What you will do:
Among the lines below, take the one holding "(if refresh then", the one holding "endp ← stm_lift", and all lines between them. Set them down exactly.

..........

Definition allocator_with_current_snapshot (ptr : Z) (md : KimiAllocatorMetadata) : kst KimiAllocatorMetadata :=
  if (al_block_table_ptr md =? 0) || (al_block_count md =? 0) then mret md
  else
    table_bytes ← stm_lift (ok_or (BlockTableOverflow (al_block_count md)) (checked_mul (al_block_count md) 4));
    bytes ← on_device (raw_device_to_host (al_block_table_ptr md) table_bytes);
    let table := decode_block_table_snapshot bytes in
    update (fun '(k, w) =>
      persist_manifest_best_effort (upsert_manifest_for_ptr ptr (store_snapshot ptr table k), w));;
    mret (with_snapshot table md).

(** ** Checkpoints *)
Definition next_epoch_of : kst Z := fun '(k, w, d) => ((km_bump_epoch k, w, d), Ok (km_next_epoch k)).

(** [(0..size).step_by(PAGE_SIZE)] *)
Definition page_offsets (size : Z) : list Z :=
  (fun p => Z.of_nat p * KIMI_PAGE_SIZE) <$> seq 0 (Z.to_nat ((size + KIMI_PAGE_SIZE - 1) / KIMI_PAGE_SIZE)).

(** One page of the base snapshot *)
Definition base_page (ptr shadow epoch region_id offset : Z) : kst unit :=
  payload ← on_device (raw_device_to_host (wrapping_add 64 ptr offset) KIMI_PAGE_SIZE);
  on_device (raw_host_to_device (wrapping_add 64 shadow offset) payload);;
  on_manager (kimi_append_record env epoch region_id offset payload).

Definition set_initialized_device (res : DeviceCheckpointResources) (r : KimiTrackedRegion) : KimiTrackedRegion :=
  mkKimiRegion (kr_ptr r) (kr_requested_size r) (kr_tracked_size r) (kr_region_id r) (kr_allocation_index r)
    (kr_kind r) (kr_stable_key r) (kr_last_kernel r) true (kr_restored r) (kr_allocator r) (Some res).

Definition set_restored (b : bool) (r : KimiTrackedRegion) : KimiTrackedRegion :=
  mkKimiRegion (kr_ptr r) (kr_requested_size r) (kr_tracked_size r) (kr_region_id r) (kr_allocation_index r)
    (kr_kind r) (kr_stable_key r) (kr_last_kernel r) (kr_initialized r) b (kr_allocator r) (kr_device r).

Definition set_region (ptr : Z) (f : KimiTrackedRegion -> KimiTrackedRegion) : kst unit :=
  update (fun '(k, w) => (km_set_allocations (alter f ptr (km_allocations k)) k, w)).

(** The mapped staging page; when it cannot be had the other two are freed. *)
Definition staging_or_free (shadow bitmap : Z) : dev (Z * Z) := fun d =>
  match raw_host_mapped_alloc KIMI_PAGE_SIZE d with
  | (d, Ok staging) => (d, Ok staging)
  | (d, r) => let '(d, _) := raw_device_free shadow d in let '(d, _) := raw_device_free bitmap d in (d, r)
  end.

Definition bitmap_words_of (page_count : Z) : Z := Z.max ((page_count + 63) / 64) 1.

Definition initialize_device_region (ptr : Z) : kst unit :=
  region ← region_at ptr;
  let region_id := kr_region_id region in
  let tracked_size := kr_tracked_size region in
  let bitmap_words := bitmap_words_of (tracked_size / KIMI_PAGE_SIZE) in
  shutdown_worker;;
  shadow ← on_device (raw_device_alloc tracked_size);
  bitmap ← on_device (raw_device_alloc (bitmap_words * 8));
  on_device (raw_memset bitmap 0 (bitmap_words * 8));;
  '(staging_host, staging_device) ← on_device (staging_or_free shadow bitmap);
  epoch ← next_epoch_of;
  stm_iter (base_page ptr shadow epoch region_id) (page_offsets tracked_size);;
  _ ← region_at ptr;
  set_region ptr (set_initialized_device
    (mkDeviceResources shadow bitmap bitmap_words staging_host staging_device KIMI_PAGE_SIZE)).

Definition resources_of (region : KimiTrackedRegion) : kst DeviceCheckpointResources :=
  stm_lift (ok_or (NoCheckpointResources (kr_region_id region)) (kr_device region)).

Definition stage_aof_payload_via_worker (handle region_ptr source len : Z) : kst (list Z) :=
  region ← region_at region_ptr;
  res ← resources_of region;
  if dc_staging_bytes res <? len
  then stm_lift (Err (StagingTooSmall (kr_region_id region) (dc_staging_bytes res) len))
  else
    seq ← on_device (fun d => let '(d, s) := gpu_stage handle source (dc_staging_device res) len d in (d, Ok s));
    if seq <? 0 then stm_lift (Err (StageEnqueueFailed (kr_region_id region)))
    else
      on_device (fun d => (gpu_sync handle d, Ok tt));;
      on_device (raw_host_mapped_to_vec (dc_staging_host res) len).

(** The dirty pages of a region, by the allocator's bitmap or by the worker's
    scan, and whether the shadow must be refreshed from the payloads. *)
Definition dirty_offsets (ptr : Z) (region : KimiTrackedRegion) (res : DeviceCheckpointResources)
    : kst (list Z * bool) :=
  let page_count := kr_tracked_size region / KIMI_PAGE_SIZE in
  match kr_allocator region with
  | Some md =>
      md ← allocator_with_current_snapshot ptr md;
      bitmap_data ← on_device (raw_device_to_host (al_dirty_bitmap_ptr md) (al_dirty_bitmap_bytes md));
      mret (dirty_page_offsets_from_bitmap_bytes bitmap_data (Z.to_nat page_count), true)
  | None =>
      let bitmap_bytes := dc_bitmap_words res * 8 in
      on_device (raw_memset (dc_bitmap res) 0 bitmap_bytes);;
      handle ← ensure_worker;
      seq ← on_device (fun d => let '(d, s) := gpu_scan handle ptr (dc_shadow res) (dc_bitmap res) page_count d in
                                (d, Ok s));
      if seq <? 0 then stm_lift (Err (ScanEnqueueFailed (kr_region_id region)))
      else
        on_device (fun d => (gpu_sync handle d, Ok tt));;
        bitmap_data ← on_device (raw_device_to_host (dc_bitmap res) bitmap_bytes);
        mret (dirty_page_offsets_from_words (le_decode <$> chunks_exact (length bitmap_data) 8 bitmap_data)
                (Z.to_nat page_count), false)
  end.

Definition scan_page_out (handle ptr shadow epoch region_id : Z) (refresh : bool) (offset : Z) : kst unit :=
  payload ← stage_aof_payload_via_worker handle ptr (wrapping_add 64 ptr offset) KIMI_PAGE_SIZE;
  (if refresh then on_device (raw_host_to_device (wrapping_add 64 shadow offset) payload) else mret tt);;
  on_manager (kimi_append_record env epoch region_id offset payload).

Definition scan_device_region (ptr : Z) : kst unit :=
  region ← region_at ptr;
  res ← resources_of region;
  if kr_tracked_size region / KIMI_PAGE_SIZE =? 0 then mret tt
  else
    '(offsets, refresh) ← dirty_offsets ptr region res;
    if bool_decide (offsets = []) then mret tt
    else
      epoch ← next_epoch_of;
      handle ← ensure_worker;
      stm_iter (scan_page_out handle ptr (dc_shadow res) epoch (kr_region_id region) refresh) offsets.

(** The keys of a [BTreeMap], ascending *)
Definition btree_keys {A} (m : gmap Z A) : list Z := merge_sort Z.le (fst <$> map_to_list m).

Definition checkpoint_one (ptr : Z) : kst unit :=
  k ← manager;
  match km_allocations k !! ptr with
  | None => mret tt
  | Some r =>
      (if kr_initialized r then mret tt else initialize_device_region ptr);;
      scan_device_region ptr
  end.

Definition checkpoint_device_regions : kst unit :=
  k ← manager;
  stm_iter checkpoint_one (btree_keys (km_allocations k)).

(** ** Restore *)

(** Where a record of the old run goes *)
Definition restore_offset (old new : option KimiAllocatorMetadata) (offset : Z) : outcome KimiError Z :=
  match old, new with
  | Some old, Some new => translate_kv_restore_offset offset old new
  | _, _ => Ok offset
  end.

Definition restore_record (ptr region_id tracked_size : Z) (old new : option KimiAllocatorMetadata)
    (staging : option (Z * Z)) (record : AofRecord) : kst unit :=
  target_offset ← stm_lift (restore_offset old new (ar_offset record));
  let len := Z.of_nat (length (ar_payload record)) in
  endp ← stm_lift (ok_or (RestoreOverflow region_id target_offset) (checked_add64 target_offset len));
  if tracked_size <? endp then stm_lift (Err (RestoreBeyond region_id target_offset endp tracked_size))
  else
    '(staging_host, staging_device) ← stm_lift (ok_or (NoStagingBuffer region_id) staging);
    on_device (raw_host_mapped_copy_from_slice staging_host (ar_payload record));;
    handle ← ensure_worker;
    seq ← on_device (fun d => let '(d, s) := gpu_restore handle staging_device (wrapping_add 64 ptr target_offset) len d in
                              (d, Ok s));
    if seq <? 0 then stm_lift (Err (RestoreEnqueueFailed region_id))
    else on_device (fun d => (gpu_sync handle d, Ok tt)).

(** The closure's loop and the cleanup after it, which runs in any case. *)
Definition restore_records (ptr region_id tracked_size : Z) (old new : option KimiAllocatorMetadata)
    (staging : option (Z * Z)) (records : list AofRecord) : kst unit := fun s =>
  let '(s, r) := stm_iter (restore_record ptr region_id tracked_size old new staging) records s in
  match staging with
  | Some (staging_host, _) =>
      let '(s, _) := (shutdown_worker;; on_device (ignore (raw_host_mapped_free staging_host))) s in (s, r)
  | None => (s, r)
  end.

Definition saved_allocator (region_id : Z) (k : KimiConcordiaManager) : option KimiAllocatorMetadata :=
  m ← km_restore_manifest k;
  '(_, saved) ← list_find (fun saved => sp_region_id saved = region_id) (mf_regions m);
  sp_allocator saved.

Definition max_payload (records : list AofRecord) : Z :=
  foldl Z.max 0 ((fun r => Z.of_nat (length (ar_payload r))) <$> records).

Definition restore_device_region (ptr : Z) : kst Z :=
  k ← manager;
  region ← region_at ptr;
  let region_id := kr_region_id region in
  let old_allocator := saved_allocator region_id k in
  current_allocator ← match kr_allocator region with
                      | Some md => md ← allocator_with_current_snapshot ptr md; mret (Some md)
                      | None => mret None
                      end;
  let path := mpi_scoped_aof_path env (kc_restore_aof_path (km_config k)) in
  records ← on_manager (fun s => (s, map_err (ReadRestoreAof path) (read_committed path (snd s))));
  let region_records := filter (fun r => ar_region_id r = region_id) records in
  staging ← (if 0 <? max_payload region_records
             then st ← on_device (raw_host_mapped_alloc (max_payload region_records)); mret (Some st)
             else mret None);
  restore_records ptr region_id (kr_tracked_size region) old_allocator current_allocator staging region_records;;
  set_region ptr (set_restored (bool_decide (region_records <> [])));;
  mret (Z.of_nat (length region_records)).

..........

Response area:
  (if refresh then on_device (raw_host_to_device (wrapping_add 64 shadow offset) payload) else mret tt);;
  on_manager (kimi_append_record env epoch region_id offset payload).

Definition scan_device_region (ptr : Z) : kst unit :=
  region ← region_at ptr;
  res ← resources_of region;
  if kr_tracked_size region / KIMI_PAGE_SIZE =? 0 then mret tt
  else
    '(offsets, refresh) ← dirty_offsets ptr region res;
    if bool_decide (offsets = []) then mret tt
    else
      epoch ← next_epoch_of;
      handle ← ensure_worker;
      stm_iter (scan_page_out handle ptr (dc_shadow res) epoch (kr_region_id region) refresh) offsets.

(** The keys of a [BTreeMap], ascending *)
Definition btree_keys {A} (m : gmap Z A) : list Z := merge_sort Z.le (fst <$> map_to_list m).

Definition checkpoint_one (ptr : Z) : kst unit :=
  k ← manager;
  match km_allocations k !! ptr with
  | None => mret tt
  | Some r =>
      (if kr_initialized r then mret tt else initialize_device_region ptr);;
      scan_device_region ptr
  end.

Definition checkpoint_device_regions : kst unit :=
  k ← manager;
  stm_iter checkpoint_one (btree_keys (km_allocations k)).

(** ** Restore *)

(** Where a record of the old run goes *)
Definition restore_offset (old new : option KimiAllocatorMetadata) (offset : Z) : outcome KimiError Z :=
  match old, new with
  | Some old, Some new => translate_kv_restore_offset offset old new
  | _, _ => Ok offset
  end.

Definition restore_record (ptr region_id tracked_size : Z) (old new : option KimiAllocatorMetadata)
    (staging : option (Z * Z)) (record : AofRecord) : kst unit :=
  target_offset ← stm_lift (restore_offset old new (ar_offset record));
  let len := Z.of_nat (length (ar_payload record)) in
  endp ← stm_lift (ok_or (RestoreOverflow region_id target_offset) (checked_add64 target_offset len));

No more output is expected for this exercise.